» **Stored records**:
--------
(** Rounding a non-negative mantissa of moderate size at a non-positive
    exponent gives a zero or a finite number, never an infinity. *)
Lemma binary_round_aux_small s m e l :
  0 ≤ m → Zdigits2 m ≤ 108 → e ≤ 0 →
  binary_round_aux prec emax s m e l = S754_zero s ∨
  ∃ m' e', binary_round_aux prec emax s m e l = S754_finite s m' e'.
Proof.
  intros Hm Hd He. unfold binary_round_aux.
  pose proof (shr_fexp_bounds m e l Hm) as [Hm1 He1].
  destruct (shr_fexp prec emax m e l) as [mrs' e']. simpl in Hm1, He1.
  set (m1 := round_nearest_even (shr_m mrs') (loc_of_shr_record mrs')).
  pose proof (round_nearest_even_bounds (shr_m mrs') (loc_of_shr_record mrs')) as Hr.
  fold m1 in Hr.
  assert (Hm1' : 0 ≤ m1) by lia.
  pose proof (shr_fexp_bounds m1 e' loc_Exact Hm1') as [Hm2 He2].
  destruct (shr_fexp prec emax m1 e' loc_Exact) as [mrs'' e'']. simpl in Hm2, He2.
  assert (Hd1 : Zdigits2 m1 ≤ 109).
  { destruct (Z.eq_dec m 0) as [->|Hne].
    - assert (m1 = 0 ∨ m1 = 1) as [->| ->] by lia; simpl; lia.
    - pose proof (Zdigits2_mono m1 (2 * m) ltac:(lia)) as Hmono.
      destruct m as [|pm|pm]; [lia| |lia].
      change (2 * Z.pos pm) with (Z.pos pm~0) in Hmono.
      simpl in Hmono, Hd. simpl. lia. }
  assert (He'' : e'' ≤ 971).
  { subst e'' e'. unfold fexp, emin, prec, emax in *. lia. }
  destruct (shr_m mrs'') as [|p|p]; [by left| |lia].
  right. exists p, e''. unfold emax, prec.
  destruct (Z.leb_spec e'' (1024 - 53)); [done|lia].
Qed.

(** The square of a float of magnitude at most one is a zero or a finite
    number, and it is not negative. *)
Lemma SFmul_square_small s m e :
  valid_binary (S754_finite s m e) = true →
  SFleb (S754_finite false m e) (Prim2SF 1) = true →
  SF64mul (S754_finite s m e) (S754_finite s m e) = S754_zero false ∨
  ∃ m' e', SF64mul (S754_finite s m e) (S754_finite s m e) = S754_finite false m' e'.
Proof.
  intros Hvalid Hle. unfold SF64mul, SFmul. rewrite xorb_nilpotent.
  assert (Hdig : Z.pos (digits2_pos m) ≤ 53).
  { simpl in Hvalid. unfold bounded, canonical_mantissa in Hvalid.
    apply andb_prop in Hvalid as [Hc _]. apply Z.eqb_eq in Hc.
    unfold fexp, emin, prec, emax in Hc. lia. }
  assert (He : e ≤ -52).
  { change (Prim2SF 1) with (S754_finite false 4503599627370496 (-52)) in Hle.
    unfold SFleb, SFcompare in Hle.
    destruct (Z.compare_spec e (-52)); [lia|lia|done]. }
  apply binary_round_aux_small; [lia| |lia].
  rewrite Zdigits2_log2.
  pose proof (Z.log2_mul_above (Z.pos m) (Z.pos m) ltac:(lia) ltac:(lia)) as Hlog.
  change (Z.pos m * Z.pos m) with (Z.pos (m * m)) in Hlog.
  pose proof (Zdigits2_log2 m) as Hd.
  change (Zdigits2 (Z.pos m)) with (Z.pos (digits2_pos m)) in Hd. lia.
Qed.

Local Close Scope Z_scope.

Lemma square_times_zero c : (abs c <=? 1) = true → c * c * 0 = 0.
Proof.
  intros Hle. apply Prim2SF_inj. rewrite !mul_spec.
  change (Prim2SF 0) with (S754_zero false).
  rewrite leb_spec, abs_spec in Hle. pose proof (Prim2SF_valid c) as Hvalid.
  destruct (Prim2SF c) as [s|s| |s m e]; simpl in Hle.
  - by destruct s.
  - done.
  - done.
  - destruct (SFmul_square_small s m e Hvalid Hle) as [->|(m' & e' & ->)]; done.
Qed.

(** *** The order is transitive *)

Lemma SFleb_trans a b c : SFleb a b = true → SFleb b c = true → SFleb a c = true.
Proof.
  unfold SFleb.
  destruct a as [sa|sa| |sa ma ea], b as [sb|sb| |sb mb eb], c as [sc|sc| |sc mc ec];
    simpl; try done;
    repeat match goal with s : bool |- _ => destruct s end; simpl; try done.
  all: change (PosDef.Pos.compare_cont Eq) with Pos.compare.
  all: destruct (Z.compare_spec ea eb); try done;
       destruct (Z.compare_spec eb ec); try done;
       destruct (Z.compare_spec ea ec); try done; try lia; subst.
  all: destruct (Pos.compare_spec ma mb); try done;
       destruct (Pos.compare_spec mb mc); try done;
       destruct (Pos.compare_spec ma mc); try done; try lia.
Qed.

Lemma leb_trans x y z : (x <=? y) = true → (y <=? z) = true → (x <=? z) = true.
Proof. rewrite !leb_spec. apply SFleb_trans. Qed.

(** *** Finite numbers, the other way round *)

Lemma SFcompare_refl a : a ≠ S754_nan → SFcompare a a = Some Eq.
Proof.
  destruct a as [s|s| |s m e]; simpl; intros H; try done.
  - by destruct s.
  - rewrite Z.compare_refl, Pos.compare_cont_refl. by destruct s.
Qed.

Lemma is_finite_of_SF x :
  (∃ s, Prim2SF x = S754_zero s) ∨ (∃ s m e, Prim2SF x = S754_finite s m e) →
  is_finite x = true.
Proof.
  intros H. unfold is_finite, is_nan, is_infinity.
  rewrite !FloatAxioms.eqb_spec, abs_spec.
  change (Prim2SF infinity) with (S754_infinity false).
  unfold SFeqb. rewrite SFcompare_refl.
  - destruct H as [[s ->]|(s & m & e & ->)]; done.
  - destruct H as [[s ->]|(s & m & e & ->)]; done.
Qed.

Lemma not_finite_SF x :
  is_finite x = false →
  Prim2SF x = S754_nan ∨ ∃ s, Prim2SF x = S754_infinity s.
Proof.
  intros H. destruct (Prim2SF x) as [s|s| |s m e] eqn:Hx; eauto.
  - rewrite is_finite_of_SF in H; [done|]. left. by exists s.
  - rewrite is_finite_of_SF in H; [done|]. right. by exists s, m, e.
Qed.

Local Open Scope Z_scope.

(** Rounding a mantissa of moderate size at a moderate exponent gives a zero
    or a finite number whose exponent is not much larger. *)
Lemma binary_round_aux_moderate s m e l b :
  0 ≤ m → Zdigits2 m ≤ 108 → e ≤ b → -1074 ≤ b ≤ 800 →
  binary_round_aux prec emax s m e l = S754_zero s ∨
  ∃ m' e', binary_round_aux prec emax s m e l = S754_finite s m' e' ∧ e' ≤ b + 111.
Proof.
  intros Hm Hd He Hb. unfold binary_round_aux.
  pose proof (shr_fexp_bounds m e l Hm) as [Hm1 He1].
  destruct (shr_fexp prec emax m e l) as [mrs' e']. simpl in Hm1, He1.
  set (m1 := round_nearest_even (shr_m mrs') (loc_of_shr_record mrs')).
  pose proof (round_nearest_even_bounds (shr_m mrs') (loc_of_shr_record mrs')) as Hr.
  fold m1 in Hr.
  assert (Hm1' : 0 ≤ m1) by lia.
  pose proof (shr_fexp_bounds m1 e' loc_Exact Hm1') as [Hm2 He2].
  destruct (shr_fexp prec emax m1 e' loc_Exact) as [mrs'' e'']. simpl in Hm2, He2.
  assert (Hd1 : Zdigits2 m1 ≤ 109).
  { destruct (Z.eq_dec m 0) as [->|Hne].
    - assert (m1 = 0 ∨ m1 = 1) as [->| ->] by lia; simpl; lia.
    - pose proof (Zdigits2_mono m1 (2 * m) ltac:(lia)) as Hmono.
      destruct m as [|pm|pm]; [lia| |lia].
      change (2 * Z.pos pm) with (Z.pos pm~0) in Hmono.
      simpl in Hmono, Hd. simpl. lia. }
  pose proof (Zdigits2_nonneg m) as Hd0. pose proof (Zdigits2_nonneg m1) as Hd10.
  assert (He'' : e'' ≤ b + 111).
  { subst e'' e'. unfold fexp, emin, prec, emax in *. lia. }
  destruct (shr_m mrs'') as [|p|p]; [by left| |lia].
  right. exists p, e''. split; [|done]. unfold emax, prec.
  destruct (Z.leb_spec e'' (1024 - 53)); [done|lia].
Qed.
--------
» **Description of the task**:
Going through the entries, return every line holding the word "Lemma".

» **Exercise output**:
Lemma binary_round_aux_small s m e l :
Lemma SFmul_square_small s m e :
Lemma square_times_zero c : (abs c <=? 1) = true → c * c * 0 = 0.
Lemma SFleb_trans a b c : SFleb a b = true → SFleb b c = true → SFleb a c = true.
Lemma leb_trans x y z : (x <=? y) = true → (y <=? z) = true → (x <=? z) = true.
Lemma SFcompare_refl a : a ≠ S754_nan → SFcompare a a = Some Eq.
Lemma is_finite_of_SF x :
Lemma not_finite_SF x :
Lemma binary_round_aux_moderate s m e l b :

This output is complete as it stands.